RECORDS SUPPLIED:
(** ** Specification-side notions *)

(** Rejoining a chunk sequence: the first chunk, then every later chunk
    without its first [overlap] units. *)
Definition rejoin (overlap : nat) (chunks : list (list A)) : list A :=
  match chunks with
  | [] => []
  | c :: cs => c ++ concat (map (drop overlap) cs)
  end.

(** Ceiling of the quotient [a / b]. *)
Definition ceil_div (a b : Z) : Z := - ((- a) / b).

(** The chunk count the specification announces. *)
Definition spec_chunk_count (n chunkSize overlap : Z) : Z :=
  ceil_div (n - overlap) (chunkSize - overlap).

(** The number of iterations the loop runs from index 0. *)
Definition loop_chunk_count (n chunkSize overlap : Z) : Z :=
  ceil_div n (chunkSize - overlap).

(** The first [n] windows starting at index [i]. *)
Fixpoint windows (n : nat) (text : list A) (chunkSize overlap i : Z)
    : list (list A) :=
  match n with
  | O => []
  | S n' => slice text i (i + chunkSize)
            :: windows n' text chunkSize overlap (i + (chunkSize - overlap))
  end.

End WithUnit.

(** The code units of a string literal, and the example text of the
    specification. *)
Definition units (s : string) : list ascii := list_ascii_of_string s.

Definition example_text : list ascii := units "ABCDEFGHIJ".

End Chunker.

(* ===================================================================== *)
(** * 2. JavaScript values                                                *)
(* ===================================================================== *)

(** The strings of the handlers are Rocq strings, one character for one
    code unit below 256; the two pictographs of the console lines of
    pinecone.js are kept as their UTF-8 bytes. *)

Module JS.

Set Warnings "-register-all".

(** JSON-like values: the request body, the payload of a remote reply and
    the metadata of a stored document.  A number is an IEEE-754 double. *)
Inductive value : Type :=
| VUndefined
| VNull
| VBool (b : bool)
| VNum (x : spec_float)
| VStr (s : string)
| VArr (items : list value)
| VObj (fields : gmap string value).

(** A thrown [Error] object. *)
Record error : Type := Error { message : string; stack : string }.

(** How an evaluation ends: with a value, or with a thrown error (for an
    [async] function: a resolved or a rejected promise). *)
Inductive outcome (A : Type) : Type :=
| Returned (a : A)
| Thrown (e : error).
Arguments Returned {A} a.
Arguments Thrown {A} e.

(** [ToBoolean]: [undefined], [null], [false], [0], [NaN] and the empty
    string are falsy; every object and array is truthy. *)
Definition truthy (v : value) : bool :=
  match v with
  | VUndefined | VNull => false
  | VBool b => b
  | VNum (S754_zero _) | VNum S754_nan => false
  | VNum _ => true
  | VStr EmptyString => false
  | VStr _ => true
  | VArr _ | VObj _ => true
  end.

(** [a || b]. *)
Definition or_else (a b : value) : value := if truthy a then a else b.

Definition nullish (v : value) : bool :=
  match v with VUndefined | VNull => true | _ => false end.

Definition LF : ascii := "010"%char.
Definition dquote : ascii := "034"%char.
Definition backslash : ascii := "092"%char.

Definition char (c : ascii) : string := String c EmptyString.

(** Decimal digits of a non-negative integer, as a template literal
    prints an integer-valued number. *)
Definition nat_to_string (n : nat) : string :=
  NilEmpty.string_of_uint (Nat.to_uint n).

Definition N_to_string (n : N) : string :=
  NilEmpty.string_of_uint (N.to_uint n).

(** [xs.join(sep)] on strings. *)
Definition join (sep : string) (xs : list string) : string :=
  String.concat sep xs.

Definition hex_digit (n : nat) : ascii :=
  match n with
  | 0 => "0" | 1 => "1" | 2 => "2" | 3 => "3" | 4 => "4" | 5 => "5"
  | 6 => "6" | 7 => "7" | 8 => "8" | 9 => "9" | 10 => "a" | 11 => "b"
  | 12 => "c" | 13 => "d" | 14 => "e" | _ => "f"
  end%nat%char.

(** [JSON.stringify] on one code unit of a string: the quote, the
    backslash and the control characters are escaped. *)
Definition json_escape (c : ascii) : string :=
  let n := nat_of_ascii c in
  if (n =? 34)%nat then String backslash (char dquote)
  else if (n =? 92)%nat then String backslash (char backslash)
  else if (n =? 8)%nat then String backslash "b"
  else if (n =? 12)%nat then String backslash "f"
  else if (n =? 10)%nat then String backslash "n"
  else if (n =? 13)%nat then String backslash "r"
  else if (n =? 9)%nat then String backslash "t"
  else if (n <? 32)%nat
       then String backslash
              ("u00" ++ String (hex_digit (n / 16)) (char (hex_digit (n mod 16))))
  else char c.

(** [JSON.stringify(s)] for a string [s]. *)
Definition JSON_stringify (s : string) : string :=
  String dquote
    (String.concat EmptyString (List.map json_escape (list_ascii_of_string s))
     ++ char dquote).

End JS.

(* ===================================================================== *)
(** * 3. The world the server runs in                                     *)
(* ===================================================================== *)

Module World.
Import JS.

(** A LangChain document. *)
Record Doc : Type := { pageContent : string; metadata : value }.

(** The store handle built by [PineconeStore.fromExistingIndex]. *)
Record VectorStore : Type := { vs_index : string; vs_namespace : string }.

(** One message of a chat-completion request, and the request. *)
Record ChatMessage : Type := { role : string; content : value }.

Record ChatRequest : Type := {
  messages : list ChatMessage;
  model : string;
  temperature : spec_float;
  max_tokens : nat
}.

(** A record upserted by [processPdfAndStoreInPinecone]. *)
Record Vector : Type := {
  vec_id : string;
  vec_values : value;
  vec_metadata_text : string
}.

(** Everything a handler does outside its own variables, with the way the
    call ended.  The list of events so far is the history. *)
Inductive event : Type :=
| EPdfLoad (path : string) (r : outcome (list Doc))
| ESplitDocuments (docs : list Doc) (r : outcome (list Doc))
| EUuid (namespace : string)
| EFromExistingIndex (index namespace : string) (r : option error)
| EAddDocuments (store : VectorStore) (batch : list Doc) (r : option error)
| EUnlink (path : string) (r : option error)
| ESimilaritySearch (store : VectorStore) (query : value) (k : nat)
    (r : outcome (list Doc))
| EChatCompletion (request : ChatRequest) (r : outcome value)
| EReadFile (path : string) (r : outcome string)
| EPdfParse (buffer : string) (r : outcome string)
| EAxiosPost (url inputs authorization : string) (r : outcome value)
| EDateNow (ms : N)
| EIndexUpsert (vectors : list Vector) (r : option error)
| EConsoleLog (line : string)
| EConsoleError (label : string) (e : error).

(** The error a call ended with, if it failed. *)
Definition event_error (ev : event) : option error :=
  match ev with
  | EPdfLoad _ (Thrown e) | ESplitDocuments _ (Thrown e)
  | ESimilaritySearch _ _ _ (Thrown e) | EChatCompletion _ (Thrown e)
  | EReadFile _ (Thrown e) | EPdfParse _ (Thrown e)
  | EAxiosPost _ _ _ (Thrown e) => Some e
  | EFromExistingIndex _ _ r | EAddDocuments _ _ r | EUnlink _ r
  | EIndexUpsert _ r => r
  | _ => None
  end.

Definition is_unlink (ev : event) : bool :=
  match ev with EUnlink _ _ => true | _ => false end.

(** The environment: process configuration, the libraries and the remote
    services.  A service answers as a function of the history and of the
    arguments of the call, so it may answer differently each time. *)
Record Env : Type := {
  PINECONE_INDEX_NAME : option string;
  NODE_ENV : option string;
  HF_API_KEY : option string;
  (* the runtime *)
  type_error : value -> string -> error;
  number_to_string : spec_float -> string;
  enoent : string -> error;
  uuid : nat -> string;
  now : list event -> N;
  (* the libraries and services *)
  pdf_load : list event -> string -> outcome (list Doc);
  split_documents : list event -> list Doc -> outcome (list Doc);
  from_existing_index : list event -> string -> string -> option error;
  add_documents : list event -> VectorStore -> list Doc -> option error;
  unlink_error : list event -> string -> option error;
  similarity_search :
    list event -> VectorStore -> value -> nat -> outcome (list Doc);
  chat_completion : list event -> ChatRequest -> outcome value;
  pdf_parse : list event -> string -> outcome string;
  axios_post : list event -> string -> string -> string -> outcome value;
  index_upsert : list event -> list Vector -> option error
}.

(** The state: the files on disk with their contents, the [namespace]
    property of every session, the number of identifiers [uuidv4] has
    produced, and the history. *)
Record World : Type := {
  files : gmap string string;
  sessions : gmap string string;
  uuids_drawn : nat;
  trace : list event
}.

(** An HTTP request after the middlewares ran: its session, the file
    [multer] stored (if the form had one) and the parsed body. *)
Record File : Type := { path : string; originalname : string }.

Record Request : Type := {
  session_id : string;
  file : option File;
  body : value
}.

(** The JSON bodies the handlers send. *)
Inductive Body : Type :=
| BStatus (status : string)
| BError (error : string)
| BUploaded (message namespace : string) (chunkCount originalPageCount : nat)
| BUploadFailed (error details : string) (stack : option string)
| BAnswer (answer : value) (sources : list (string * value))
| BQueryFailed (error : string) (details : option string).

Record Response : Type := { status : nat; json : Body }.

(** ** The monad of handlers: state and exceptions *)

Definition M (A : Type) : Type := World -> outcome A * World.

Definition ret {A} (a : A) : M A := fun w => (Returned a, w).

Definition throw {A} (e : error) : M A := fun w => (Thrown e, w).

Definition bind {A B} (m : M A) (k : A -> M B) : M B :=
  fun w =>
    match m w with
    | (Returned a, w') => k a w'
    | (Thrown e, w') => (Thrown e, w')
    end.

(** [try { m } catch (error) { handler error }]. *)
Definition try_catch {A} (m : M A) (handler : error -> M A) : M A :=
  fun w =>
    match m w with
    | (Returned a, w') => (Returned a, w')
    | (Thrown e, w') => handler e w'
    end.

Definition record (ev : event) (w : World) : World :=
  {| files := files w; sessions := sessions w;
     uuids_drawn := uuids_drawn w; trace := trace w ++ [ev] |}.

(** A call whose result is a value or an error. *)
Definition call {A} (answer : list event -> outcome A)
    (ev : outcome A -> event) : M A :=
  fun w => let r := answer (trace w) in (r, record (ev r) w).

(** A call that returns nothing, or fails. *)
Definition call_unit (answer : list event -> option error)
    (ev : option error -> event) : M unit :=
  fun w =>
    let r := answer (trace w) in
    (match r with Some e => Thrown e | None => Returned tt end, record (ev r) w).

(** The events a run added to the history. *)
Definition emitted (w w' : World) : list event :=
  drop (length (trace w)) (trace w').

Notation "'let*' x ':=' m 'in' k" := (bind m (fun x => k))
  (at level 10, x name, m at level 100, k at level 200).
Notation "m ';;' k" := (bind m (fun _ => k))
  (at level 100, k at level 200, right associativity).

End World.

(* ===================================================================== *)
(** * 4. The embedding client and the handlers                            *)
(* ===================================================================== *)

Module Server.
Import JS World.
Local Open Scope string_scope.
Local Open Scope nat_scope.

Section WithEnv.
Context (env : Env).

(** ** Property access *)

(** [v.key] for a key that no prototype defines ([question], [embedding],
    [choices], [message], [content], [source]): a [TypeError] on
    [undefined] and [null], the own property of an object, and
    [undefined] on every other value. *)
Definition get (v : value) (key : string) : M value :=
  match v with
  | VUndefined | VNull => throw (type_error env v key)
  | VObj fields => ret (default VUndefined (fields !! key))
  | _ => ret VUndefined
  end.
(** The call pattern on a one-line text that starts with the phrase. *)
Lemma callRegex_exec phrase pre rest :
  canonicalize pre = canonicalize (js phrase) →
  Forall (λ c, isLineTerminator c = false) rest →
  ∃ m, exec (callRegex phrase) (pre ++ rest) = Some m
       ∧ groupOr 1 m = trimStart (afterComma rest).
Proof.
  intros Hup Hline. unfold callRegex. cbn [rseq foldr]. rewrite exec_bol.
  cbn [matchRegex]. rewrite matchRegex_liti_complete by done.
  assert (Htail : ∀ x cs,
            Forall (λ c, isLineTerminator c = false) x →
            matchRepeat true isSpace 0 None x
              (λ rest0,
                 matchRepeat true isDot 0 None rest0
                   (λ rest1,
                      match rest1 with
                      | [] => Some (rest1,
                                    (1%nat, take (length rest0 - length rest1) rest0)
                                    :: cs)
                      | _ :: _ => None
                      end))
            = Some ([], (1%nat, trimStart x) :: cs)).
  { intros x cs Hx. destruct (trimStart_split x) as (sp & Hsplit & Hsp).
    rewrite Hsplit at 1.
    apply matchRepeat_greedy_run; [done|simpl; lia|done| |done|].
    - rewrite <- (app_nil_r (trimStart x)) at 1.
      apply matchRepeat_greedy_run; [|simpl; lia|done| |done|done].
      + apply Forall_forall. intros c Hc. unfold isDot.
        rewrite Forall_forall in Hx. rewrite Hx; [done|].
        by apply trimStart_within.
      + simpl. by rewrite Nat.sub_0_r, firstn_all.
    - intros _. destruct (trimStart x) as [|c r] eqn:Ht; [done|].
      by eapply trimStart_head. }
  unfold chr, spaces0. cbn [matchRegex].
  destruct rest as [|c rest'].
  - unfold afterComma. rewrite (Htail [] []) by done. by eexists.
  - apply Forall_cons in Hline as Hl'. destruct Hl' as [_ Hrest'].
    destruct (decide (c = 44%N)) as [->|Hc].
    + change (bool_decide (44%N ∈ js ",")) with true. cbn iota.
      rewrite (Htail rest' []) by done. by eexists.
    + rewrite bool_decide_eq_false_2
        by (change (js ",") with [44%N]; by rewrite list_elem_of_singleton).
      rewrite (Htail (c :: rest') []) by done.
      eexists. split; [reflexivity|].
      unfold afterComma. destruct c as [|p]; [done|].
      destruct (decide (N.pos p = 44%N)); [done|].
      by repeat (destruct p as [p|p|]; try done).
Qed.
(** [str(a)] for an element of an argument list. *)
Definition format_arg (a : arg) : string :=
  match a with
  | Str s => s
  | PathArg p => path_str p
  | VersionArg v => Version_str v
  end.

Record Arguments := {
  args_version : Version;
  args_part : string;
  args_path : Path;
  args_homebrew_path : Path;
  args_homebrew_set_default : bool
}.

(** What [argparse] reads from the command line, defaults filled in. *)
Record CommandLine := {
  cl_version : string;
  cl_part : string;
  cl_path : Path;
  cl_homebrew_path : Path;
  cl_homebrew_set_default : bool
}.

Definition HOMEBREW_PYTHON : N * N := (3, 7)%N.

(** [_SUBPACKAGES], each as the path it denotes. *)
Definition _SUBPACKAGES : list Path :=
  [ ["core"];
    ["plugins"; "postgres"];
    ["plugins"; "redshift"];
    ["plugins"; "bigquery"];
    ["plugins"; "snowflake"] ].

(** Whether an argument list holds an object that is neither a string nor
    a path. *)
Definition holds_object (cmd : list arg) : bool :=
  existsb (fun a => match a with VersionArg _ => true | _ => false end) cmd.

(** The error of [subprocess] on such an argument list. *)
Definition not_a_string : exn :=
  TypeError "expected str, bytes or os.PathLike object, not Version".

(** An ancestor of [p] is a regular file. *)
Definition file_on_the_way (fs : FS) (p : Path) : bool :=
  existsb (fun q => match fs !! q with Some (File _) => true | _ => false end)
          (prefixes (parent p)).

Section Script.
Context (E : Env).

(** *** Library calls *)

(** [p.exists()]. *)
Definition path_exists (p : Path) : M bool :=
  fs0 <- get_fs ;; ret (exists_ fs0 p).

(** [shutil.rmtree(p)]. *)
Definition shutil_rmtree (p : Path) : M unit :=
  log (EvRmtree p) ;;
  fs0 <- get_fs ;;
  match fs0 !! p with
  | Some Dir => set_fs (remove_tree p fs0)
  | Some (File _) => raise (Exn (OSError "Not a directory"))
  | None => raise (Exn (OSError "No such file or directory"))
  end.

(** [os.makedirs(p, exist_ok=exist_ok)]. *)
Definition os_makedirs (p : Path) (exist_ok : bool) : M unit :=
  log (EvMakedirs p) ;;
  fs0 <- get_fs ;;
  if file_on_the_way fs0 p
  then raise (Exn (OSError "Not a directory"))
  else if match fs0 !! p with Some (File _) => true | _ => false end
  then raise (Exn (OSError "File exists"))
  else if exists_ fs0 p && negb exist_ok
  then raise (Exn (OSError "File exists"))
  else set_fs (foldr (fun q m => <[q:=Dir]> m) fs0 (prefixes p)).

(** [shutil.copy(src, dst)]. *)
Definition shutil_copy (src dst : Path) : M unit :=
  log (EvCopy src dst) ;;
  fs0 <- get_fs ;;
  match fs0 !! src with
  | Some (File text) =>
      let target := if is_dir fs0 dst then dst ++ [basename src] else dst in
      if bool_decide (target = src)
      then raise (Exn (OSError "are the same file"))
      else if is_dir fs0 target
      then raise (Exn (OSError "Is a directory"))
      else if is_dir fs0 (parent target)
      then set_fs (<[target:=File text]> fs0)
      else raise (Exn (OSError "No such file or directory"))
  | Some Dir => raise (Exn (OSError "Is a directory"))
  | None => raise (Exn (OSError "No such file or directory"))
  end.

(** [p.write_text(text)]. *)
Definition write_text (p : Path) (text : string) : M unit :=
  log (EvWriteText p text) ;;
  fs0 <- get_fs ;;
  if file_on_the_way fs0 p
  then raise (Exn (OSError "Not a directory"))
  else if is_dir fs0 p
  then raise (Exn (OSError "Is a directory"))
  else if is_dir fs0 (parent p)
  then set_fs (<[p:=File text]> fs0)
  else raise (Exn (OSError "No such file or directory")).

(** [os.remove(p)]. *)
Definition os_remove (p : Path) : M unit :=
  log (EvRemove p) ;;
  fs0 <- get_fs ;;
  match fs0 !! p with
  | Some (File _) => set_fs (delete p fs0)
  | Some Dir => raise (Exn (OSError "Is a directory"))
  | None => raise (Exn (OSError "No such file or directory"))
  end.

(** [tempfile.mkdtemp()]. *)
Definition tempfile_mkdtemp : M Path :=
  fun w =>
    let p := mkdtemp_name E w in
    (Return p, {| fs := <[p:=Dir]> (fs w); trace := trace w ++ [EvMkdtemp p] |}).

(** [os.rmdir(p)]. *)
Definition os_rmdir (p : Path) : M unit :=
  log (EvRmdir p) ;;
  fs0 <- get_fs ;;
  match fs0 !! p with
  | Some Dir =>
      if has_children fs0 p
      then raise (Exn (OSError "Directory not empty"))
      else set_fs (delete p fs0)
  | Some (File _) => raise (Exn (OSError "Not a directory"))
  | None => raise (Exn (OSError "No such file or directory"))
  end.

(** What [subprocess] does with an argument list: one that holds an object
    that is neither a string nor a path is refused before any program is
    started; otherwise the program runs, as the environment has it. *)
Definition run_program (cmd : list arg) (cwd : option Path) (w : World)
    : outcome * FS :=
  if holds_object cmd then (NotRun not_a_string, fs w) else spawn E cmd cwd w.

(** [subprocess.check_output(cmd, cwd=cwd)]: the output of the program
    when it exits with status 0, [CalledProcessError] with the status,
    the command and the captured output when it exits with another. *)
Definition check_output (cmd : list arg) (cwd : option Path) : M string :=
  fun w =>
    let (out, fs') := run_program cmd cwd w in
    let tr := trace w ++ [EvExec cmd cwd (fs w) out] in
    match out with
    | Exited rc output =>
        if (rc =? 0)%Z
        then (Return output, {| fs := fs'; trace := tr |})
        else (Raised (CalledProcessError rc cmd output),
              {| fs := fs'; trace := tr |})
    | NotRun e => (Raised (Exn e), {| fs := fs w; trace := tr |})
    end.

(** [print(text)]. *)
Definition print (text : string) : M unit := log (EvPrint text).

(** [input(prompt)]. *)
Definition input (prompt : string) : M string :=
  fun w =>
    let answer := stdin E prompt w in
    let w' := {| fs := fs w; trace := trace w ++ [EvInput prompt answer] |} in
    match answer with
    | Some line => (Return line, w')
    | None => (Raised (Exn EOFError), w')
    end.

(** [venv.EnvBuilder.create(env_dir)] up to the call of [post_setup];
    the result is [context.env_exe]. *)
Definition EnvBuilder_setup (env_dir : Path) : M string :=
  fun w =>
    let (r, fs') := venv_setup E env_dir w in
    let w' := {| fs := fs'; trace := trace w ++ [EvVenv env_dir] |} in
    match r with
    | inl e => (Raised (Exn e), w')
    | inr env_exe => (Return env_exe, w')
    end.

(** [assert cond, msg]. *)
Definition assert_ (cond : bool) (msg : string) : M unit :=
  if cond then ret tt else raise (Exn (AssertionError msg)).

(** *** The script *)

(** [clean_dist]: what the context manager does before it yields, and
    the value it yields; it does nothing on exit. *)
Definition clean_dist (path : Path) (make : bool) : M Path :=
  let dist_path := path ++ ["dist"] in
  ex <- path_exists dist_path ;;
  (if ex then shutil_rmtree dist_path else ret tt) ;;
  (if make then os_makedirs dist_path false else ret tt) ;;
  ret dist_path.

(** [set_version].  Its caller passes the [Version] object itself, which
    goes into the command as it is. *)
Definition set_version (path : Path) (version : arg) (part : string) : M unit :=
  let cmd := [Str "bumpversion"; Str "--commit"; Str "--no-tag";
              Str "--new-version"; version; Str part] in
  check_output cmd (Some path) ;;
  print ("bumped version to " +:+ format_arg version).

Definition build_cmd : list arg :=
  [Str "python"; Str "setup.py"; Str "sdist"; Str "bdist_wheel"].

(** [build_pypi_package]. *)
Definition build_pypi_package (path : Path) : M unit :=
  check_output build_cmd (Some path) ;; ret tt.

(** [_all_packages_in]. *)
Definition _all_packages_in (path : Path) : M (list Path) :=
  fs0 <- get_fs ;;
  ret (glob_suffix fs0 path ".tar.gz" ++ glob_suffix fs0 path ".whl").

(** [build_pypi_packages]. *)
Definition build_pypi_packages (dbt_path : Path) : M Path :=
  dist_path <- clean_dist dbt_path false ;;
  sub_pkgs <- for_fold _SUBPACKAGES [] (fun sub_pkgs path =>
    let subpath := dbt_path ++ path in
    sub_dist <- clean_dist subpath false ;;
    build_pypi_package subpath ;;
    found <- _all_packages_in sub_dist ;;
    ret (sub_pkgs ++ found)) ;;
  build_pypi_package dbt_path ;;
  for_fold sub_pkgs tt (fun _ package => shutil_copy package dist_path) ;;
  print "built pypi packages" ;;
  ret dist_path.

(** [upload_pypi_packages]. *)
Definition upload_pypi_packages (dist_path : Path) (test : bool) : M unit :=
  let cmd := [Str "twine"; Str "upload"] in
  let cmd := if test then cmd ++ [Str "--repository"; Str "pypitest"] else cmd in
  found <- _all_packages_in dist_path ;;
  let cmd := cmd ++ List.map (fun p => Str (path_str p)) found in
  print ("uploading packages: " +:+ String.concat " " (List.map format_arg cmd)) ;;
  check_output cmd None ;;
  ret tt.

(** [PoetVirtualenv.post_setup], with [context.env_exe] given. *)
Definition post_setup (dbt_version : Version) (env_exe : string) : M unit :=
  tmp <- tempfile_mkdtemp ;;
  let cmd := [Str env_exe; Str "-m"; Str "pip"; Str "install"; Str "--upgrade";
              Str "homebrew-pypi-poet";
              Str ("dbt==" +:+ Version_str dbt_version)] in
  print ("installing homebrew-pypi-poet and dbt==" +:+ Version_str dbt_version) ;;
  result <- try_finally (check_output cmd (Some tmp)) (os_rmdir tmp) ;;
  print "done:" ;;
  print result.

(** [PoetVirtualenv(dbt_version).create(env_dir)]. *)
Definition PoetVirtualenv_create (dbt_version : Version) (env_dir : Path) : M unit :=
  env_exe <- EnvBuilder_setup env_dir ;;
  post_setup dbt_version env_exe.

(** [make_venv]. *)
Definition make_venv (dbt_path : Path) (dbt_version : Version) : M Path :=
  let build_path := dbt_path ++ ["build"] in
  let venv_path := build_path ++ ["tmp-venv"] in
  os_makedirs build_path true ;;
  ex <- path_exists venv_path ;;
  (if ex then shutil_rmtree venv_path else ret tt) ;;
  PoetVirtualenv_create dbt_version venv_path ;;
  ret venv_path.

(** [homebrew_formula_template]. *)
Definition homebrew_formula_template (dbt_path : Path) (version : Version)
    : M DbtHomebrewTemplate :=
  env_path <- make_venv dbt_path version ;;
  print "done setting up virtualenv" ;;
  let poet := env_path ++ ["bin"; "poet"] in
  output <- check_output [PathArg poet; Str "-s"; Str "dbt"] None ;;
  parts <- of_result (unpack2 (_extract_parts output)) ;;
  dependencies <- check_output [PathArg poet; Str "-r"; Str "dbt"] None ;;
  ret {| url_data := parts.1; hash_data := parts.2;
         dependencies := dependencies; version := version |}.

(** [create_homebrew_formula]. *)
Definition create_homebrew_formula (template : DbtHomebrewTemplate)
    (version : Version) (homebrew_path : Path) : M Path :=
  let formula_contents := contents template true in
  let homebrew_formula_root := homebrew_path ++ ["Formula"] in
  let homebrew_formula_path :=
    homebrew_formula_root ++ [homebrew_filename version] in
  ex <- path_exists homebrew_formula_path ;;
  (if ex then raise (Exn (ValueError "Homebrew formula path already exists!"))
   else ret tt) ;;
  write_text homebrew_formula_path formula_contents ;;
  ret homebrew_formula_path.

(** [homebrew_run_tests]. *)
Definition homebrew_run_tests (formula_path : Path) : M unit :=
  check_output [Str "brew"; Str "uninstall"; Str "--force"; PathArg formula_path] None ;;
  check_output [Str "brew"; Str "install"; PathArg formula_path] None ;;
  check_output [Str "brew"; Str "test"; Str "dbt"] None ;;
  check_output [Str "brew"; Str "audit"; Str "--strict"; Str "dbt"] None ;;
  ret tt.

WORK TO COMPLETE: Reply with nothing but the count of lines in the entries above that contain "stored".

WRITTEN ANSWER: 2